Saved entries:
(* ===== verification/_CoqProject ===== *)
-Q . S2P
Prelude.v
GoStrings.v
GoFloat.v
GoFloatBounds.v
GoTime.v
Netip.v
Kube.v
IPFilterModel.v
IPFilter.v
ProjectFilter.v
PostgresVersions.v
Extensions.v
WakeupModel.v
Wakeup.v
Coalesce.v
OrgStatusStore.v
OrgStatusSync.v
WaitGroup.v
Resolver.v
ClusterDialer.v
Initiator.v
GoUrl.v
PgValues.v
ServerlessErrors.v
SqlOverHttp.v
WebSockets.v
BranchVolumes.v
Sidecar.v
Roles.v
Limits.v
ApiKey.v
PostgresConfig.v
PostgresCatalogue.v
BranchTypes.v
PgBackRestNames.v
BranchBuilder.v
ClusterResources.v
BranchOperatorModel.v
BranchOperator.v
BranchServing.v
NewBranches.v
ClustersModel.v
Clusters.v
ClusterStatus.v
Organizations.v
KeycloakModel.v
Keycloak.v
KeycloakGroups.v
AccessPolicy.v
AccessModel.v
ApiKeysModel.v
Access.v
ApiKeys.v
KeyStore.v
GoText.v
ProjectsModel.v
ProjectStore.v
BackupSchedule.v
Scheduler.v
BranchService.v
BranchCreation.v
ProjectsApi.v
BranchUpdates.v
BranchMigration.v
BranchRequests.v
ProjectsRpc.v
LogQueries.v
MetricQueries.v
LogEntries.v
LogPages.v
Observability.v
ServiceTokens.v
GcsFolders.v
Sessions.v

- _YOUR INSTRUCTIONS_
Retype only this range exactly: the first line of the data through the line where "GcsFolders.v" appears.

- _RESPONSE TO THE EXERCISE_
(* ===== verification/_CoqProject ===== *)
-Q . S2P
Prelude.v
GoStrings.v
GoFloat.v
GoFloatBounds.v
GoTime.v
Netip.v
Kube.v
IPFilterModel.v
IPFilter.v
ProjectFilter.v
PostgresVersions.v
Extensions.v
WakeupModel.v
Wakeup.v
Coalesce.v
OrgStatusStore.v
OrgStatusSync.v
WaitGroup.v
Resolver.v
ClusterDialer.v
Initiator.v
GoUrl.v
PgValues.v
ServerlessErrors.v
SqlOverHttp.v
WebSockets.v
BranchVolumes.v
Sidecar.v
Roles.v
Limits.v
ApiKey.v
PostgresConfig.v
PostgresCatalogue.v
BranchTypes.v
PgBackRestNames.v
BranchBuilder.v
ClusterResources.v
BranchOperatorModel.v
BranchOperator.v
BranchServing.v
NewBranches.v
ClustersModel.v
Clusters.v
ClusterStatus.v
Organizations.v
KeycloakModel.v
Keycloak.v
KeycloakGroups.v
AccessPolicy.v
AccessModel.v
ApiKeysModel.v
Access.v
ApiKeys.v
KeyStore.v
GoText.v
ProjectsModel.v
ProjectStore.v
BackupSchedule.v
Scheduler.v
BranchService.v
BranchCreation.v
ProjectsApi.v
BranchUpdates.v
BranchMigration.v
BranchRequests.v
ProjectsRpc.v
LogQueries.v
MetricQueries.v
LogEntries.v
LogPages.v
Observability.v
ServiceTokens.v
GcsFolders.v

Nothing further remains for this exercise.